Of the material below, only the lines from the line containing "let dest := wal_root ++ [name] in" down to the line containing "None => emit" belong in the answer, written out exactly.
* * * * * * * * *
Definition copy_file (from to : path) : M unit :=
  let! r := attempt (os_copy None from to) (λ n t, match os_copy (Some n) from to t with inr t => t | inl _ => t end) in or_throw from r.
Section entries.
Context (copy_dir : node → path → path → M unit) (from to : path).
(** Source: service/src/migration.rs 411-419 (copy_dir_recursive) *)
Fixpoint copy_entries (l : list (str * node)) : M unit :=
  match l with
  | [] => ret tt
  | (k, y) :: l =>
      let! r := read (λ _, inr tt) in
      or_throw from r ;;;
      match y with NDir _ => copy_dir y (from ++ [k]) (to ++ [k]) | _ => copy_file (from ++ [k]) (to ++ [k]) end ;;;
      copy_entries l
  end.
End entries.
(** The tree below [from] is read as it was found.
    Source: service/src/migration.rs 405-421 (copy_dir_recursive) *)
Fixpoint copy_dir_recursive (x : node) (from to : path) : M unit :=
  create_dir_all to ;;;
  let! r := read (os_read_dir from) in
  or_throw from r ;;;
  match x with NDir l => copy_entries copy_dir_recursive from to l | _ => ret tt end.
(** Source: service/src/migration.rs 385-403 (copy_and_remove_cross_device) *)
Definition copy_and_remove_cross_device (from to : path) : M unit :=
  let! r := read (λ t, match at_path from t with Some x => inr x | None => inl NotFound end) in
  let! x := or_throw from r in
  match x with
  | NDir _ =>
      copy_dir_recursive x from to ;;;
      let! r := remove_dir_all from in or_throw from r
  | _ =>
      create_dir_all (parent to) ;;;
      copy_file from to ;;;
      let! r := remove_file from in or_throw from r
  end.
(** Source: service/src/migration.rs 351-376 (move_path) *)
Definition move_path (from to : path) : M unit :=
  let! r := rename from to in
  match r with
  | inr _ => ret tt
  | inl CrossesDevices => copy_and_remove_cross_device from to
  | inl e => throw (MoveFile from e)
  end ;;;
  emit "step_moved" [from; to].
(** Source: service/src/migration.rs 505-532 (same_file_contents) *)
Definition same_file_contents (a b : node) : bool := match a, b with NFile x, NFile y => bool_decide (x = y) | _, _ => false end.
(** Source: service/src/migration.rs 545-581 (same_tree_contents) *)
Fixpoint same_tree_contents (a b : node) : bool :=
  match a, b with
  | NDir l, NDir l' =>
      bool_decide (sort_by str_leb (fst <$> l) = sort_by str_leb (fst <$> l')) &&
      (fix go m := match m with
                   | [] => true
                   | (k, x) :: m => match entry k l' with Some y => same_tree_contents x y | None => false end && go m
                   end) l
  | _, _ => same_file_contents a b
  end.
(** The reads of one comparison are one call.
    Source: service/src/migration.rs 453-489 (merge_wal_dir_into_root) *)
Definition merge_entry (legacy_wal_dir wal_root : path) (name : str) : M unit :=
  let src := legacy_wal_dir ++ [name] in
  let dest := wal_root ++ [name] in
  let! t := get_fs in
  if exists_at t dest then
    let! r := read (λ t, match at_path src t, at_path dest t with Some a, Some b => inr (same_tree_contents a b) | _, _ => inl NotFound end) in
    let! same := or_throw src r in
    if same : bool then
      let! t := get_fs in
      let! r := if is_dir_at t src then remove_dir_all src else remove_file src in
      or_throw src r
    else emit "wal_merge_collision" [src; dest]
  else move_path src dest.
(** Source: service/src/migration.rs 436-500 (merge_wal_dir_into_root) *)
Definition merge_wal_dir_into_root (legacy_wal_dir wal_root : path) : M unit :=
  let! r := read (os_read_dir legacy_wal_dir) in
  let! entries := or_throw legacy_wal_dir r in
  each (fst <$> entries) (merge_entry legacy_wal_dir wal_root) ;;;
  let! r := remove_dir legacy_wal_dir in
  match r with inr _ => ret tt | inl DirectoryNotEmpty => ret tt | inl e => throw (MoveFile legacy_wal_dir e) end.
Definition validate (partial_marker : path) : M unit :=
  let! t := get_fs in
  match at_path partial_marker t with
  | None => ret tt
  | Some x =>
      match db_open x with
      | None => emit "db_validated" [partial_marker]
      | Some reason => emit "db_validation_failed" [partial_marker] ;;; throw (DbValidation partial_marker reason)
      end
  end.
(** Source: service/src/migration.rs 589-672 (fix_broken_lcg_layout) *)
Definition fix_broken_lcg_layout (new_dir partial_marker : path) : M MigrationOutcome :=
  emit "lcg_layout_fix_started" [new_dir] ;;;
  let lcg_db := new_dir ++ [ #"db"] in
  let tmp_db := new_dir ++ [ #"_db_migrate_tmp"] in
  let! r := rename lcg_db tmp_db in
  or_throw lcg_db r ;;;
  let! r := attempt (os_create_dir lcg_db) (all_or_nothing (os_create_dir lcg_db)) in
  or_throw lcg_db r ;;;
  let! r := rename tmp_db partial_marker in
  or_throw tmp_db r ;;;
  emit "step_moved" [lcg_db; partial_marker] ;;;
  let lcg_db_wal := new_dir ++ [ #"db.wal"] in
  let new_db_wal := lcg_db ++ [ #"liminis.db.wal"] in
  let! t := get_fs in
  (if exists_at t lcg_db_wal && negb (exists_at t new_db_wal) then move_path lcg_db_wal new_db_wal else ret tt) ;;;
  validate partial_marker ;;;
  emit "lcg_layout_fix_complete" [new_dir] ;;;
  ret Migrated.
(** Failures are ignored.
    Source: service/src/migration.rs 679-694 (remove_sockets_in_dir) *)
Definition remove_sockets_in_dir (dir : path) : M unit :=
  let! r := read (os_read_dir dir) in
  match r with
  | inl _ => ret tt
  | inr entries =>
      each entries (λ '(name, x),
        if bool_decide (name = #"service.sock") || match x with NSock => true | _ => false end
        then let! _ := remove_file (dir ++ [name]) in ret tt else ret tt)
  end.
(** Source: service/src/migration.rs 222-229 (migrate_workspace) *)
Definition RECOGNIZED : list str := [ #"db"; #"db.wal"; #"wal"; #"ontology.yaml"; #"ontology-hash.json"; #"service.sock"].
(** Step 7: a directory that cannot be read is passed over.
    Source: service/src/migration.rs 220-273 (migrate_workspace) *)
Definition move_unrecognized (legacy new_dir : path) : M unit :=
  let dir := new_dir ++ [ #"_unrecognized"] in
  let! r := read (os_read_dir legacy) in
  match r with
  | inl _ => ret tt
  | inr entries =>
      each entries (λ '(name, x),
        if bool_decide (name ∈ RECOGNIZED) then ret tt
        else match x with
             | NSock => emit "skip_socket" [[name]]
             | _ =>
                 let! t := get_fs in
                 (if exists_at t dir then ret tt else create_dir_all dir) ;;;
                 emit "unrecognized_file" [[name]; dir ++ [name]] ;;;
                 move_path (legacy ++ [name]) (dir ++ [name])
             end)
  end.
(** Steps 3, 5 and 6: moved if it is there and its place is free. *)
Definition move_if_free (from to : path) : M unit :=
  let! t := get_fs in if exists_at t from && negb (exists_at t to) then move_path from to else ret tt.
(** Step 4.
    Source: service/src/migration.rs 174-201 (migrate_workspace) *)
Definition move_wal (legacy_wal_dir wal_root : path) : M unit :=
  let! t := get_fs in
  if exists_at t legacy_wal_dir then
    if negb (exists_at t wal_root) then create_dir_all (parent wal_root) ;;; move_path legacy_wal_dir wal_root
    else merge_wal_dir_into_root legacy_wal_dir wal_root
  else ret tt.
(** Step 9.
    Source: service/src/migration.rs 308-340 (migrate_workspace) *)
Definition retire_legacy (keep_backup : bool) (legacy bak : path) : M unit :=
  remove_sockets_in_dir legacy ;;;
  if keep_backup then
    let! r := rename legacy bak in
    or_throw legacy r ;;; emit "backup_created" [bak]
  else
    let! r := remove_dir legacy in
    or_throw legacy r ;;; emit "legacy_removed" [legacy].
(** The value of the environment variable [LCG_MIGRATION_KEEP_BACKUP].
    Source: service/src/migration.rs 309-311 (migrate_workspace) *)
Definition keep_backup_of (v : option str) : bool :=
  match v with Some v => bool_decide (v = #"1") || bool_decide (ascii_lower <$> v = #"true") | None => false end.
(** Steps 1 to 9.
    Source: service/src/migration.rs 138-341 (migrate_workspace) *)
Definition migrate_steps (keep_backup : bool) (legacy new_dir bak wal_root : path) : M MigrationOutcome :=
  let new_db_dir := new_dir ++ [ #"db"] in
  let partial_marker := new_db_dir ++ [ #"liminis.db"] in
  emit "started" [legacy; new_dir] ;;;
  let! t := get_fs in
  (if exists_at t new_db_dir then ret tt else create_dir_all new_db_dir) ;;;
  let! t := get_fs in
  (if is_file_at t (legacy ++ [ #"db"]) && negb (exists_at t partial_marker) then move_path (legacy ++ [ #"db"]) partial_marker else ret tt) ;;;
  move_if_free (legacy ++ [ #"db.wal"]) (new_db_dir ++ [ #"liminis.db.wal"]) ;;;
  move_wal (legacy ++ [ #"wal"]) wal_root ;;;
  move_if_free (legacy ++ [ #"ontology.yaml"]) (new_dir ++ [ #"ontology.yaml"]) ;;;
  move_if_free (legacy ++ [ #"ontology-hash.json"]) (new_dir ++ [ #"ontology-hash.json"]) ;;;
  move_unrecognized legacy new_dir ;;;
  validate partial_marker ;;;
  retire_legacy keep_backup legacy bak ;;;
  emit "complete" [legacy; new_dir] ;;;
  ret Migrated.
(** Source: service/src/migration.rs 80-342 (migrate_workspace) *)
Definition migrate_workspace (keep_backup : bool) (workspace wal_root : path) : M MigrationOutcome :=
  let legacy := workspace ++ [ #".graphiti"] in
  let new_dir := workspace ++ [ #".lcg"] in
  let partial_marker := new_dir ++ [ #"db"] ++ [ #"liminis.db"] in
  let steps := migrate_steps keep_backup legacy new_dir (workspace ++ [ #".graphiti.bak"]) wal_root in
  let! t := get_fs in
  match exists_at t legacy, exists_at t new_dir with
  | false, false => ret NothingToMigrate
  | false, true =>
      let lcg_db := new_dir ++ [ #"db"] in
      if exists_at t lcg_db && negb (is_dir_at t lcg_db) then fix_broken_lcg_layout new_dir partial_marker else ret AlreadyMigrated
  | true, true =>
      if negb (exists_at t partial_marker) then
        emit "schism" [] ;;; throw (Schism [legacy; new_dir; partial_marker; legacy; legacy])
      else emit "resume_partial" [legacy; new_dir] ;;; steps
  | true, false => steps
  end.
End migration.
* * * * * * * * *
■ Task answer
  let dest := wal_root ++ [name] in
  let! t := get_fs in
  if exists_at t dest then
    let! r := read (λ t, match at_path src t, at_path dest t with Some a, Some b => inr (same_tree_contents a b) | _, _ => inl NotFound end) in
    let! same := or_throw src r in
    if same : bool then
      let! t := get_fs in
      let! r := if is_dir_at t src then remove_dir_all src else remove_file src in
      or_throw src r
    else emit "wal_merge_collision" [src; dest]
  else move_path src dest.
(** Source: service/src/migration.rs 436-500 (merge_wal_dir_into_root) *)
Definition merge_wal_dir_into_root (legacy_wal_dir wal_root : path) : M unit :=
  let! r := read (os_read_dir legacy_wal_dir) in
  let! entries := or_throw legacy_wal_dir r in
  each (fst <$> entries) (merge_entry legacy_wal_dir wal_root) ;;;
  let! r := remove_dir legacy_wal_dir in
  match r with inr _ => ret tt | inl DirectoryNotEmpty => ret tt | inl e => throw (MoveFile legacy_wal_dir e) end.
Definition validate (partial_marker : path) : M unit :=
  let! t := get_fs in
  match at_path partial_marker t with
  | None => ret tt
  | Some x =>
      match db_open x with
      | None => emit "db_validated" [partial_marker]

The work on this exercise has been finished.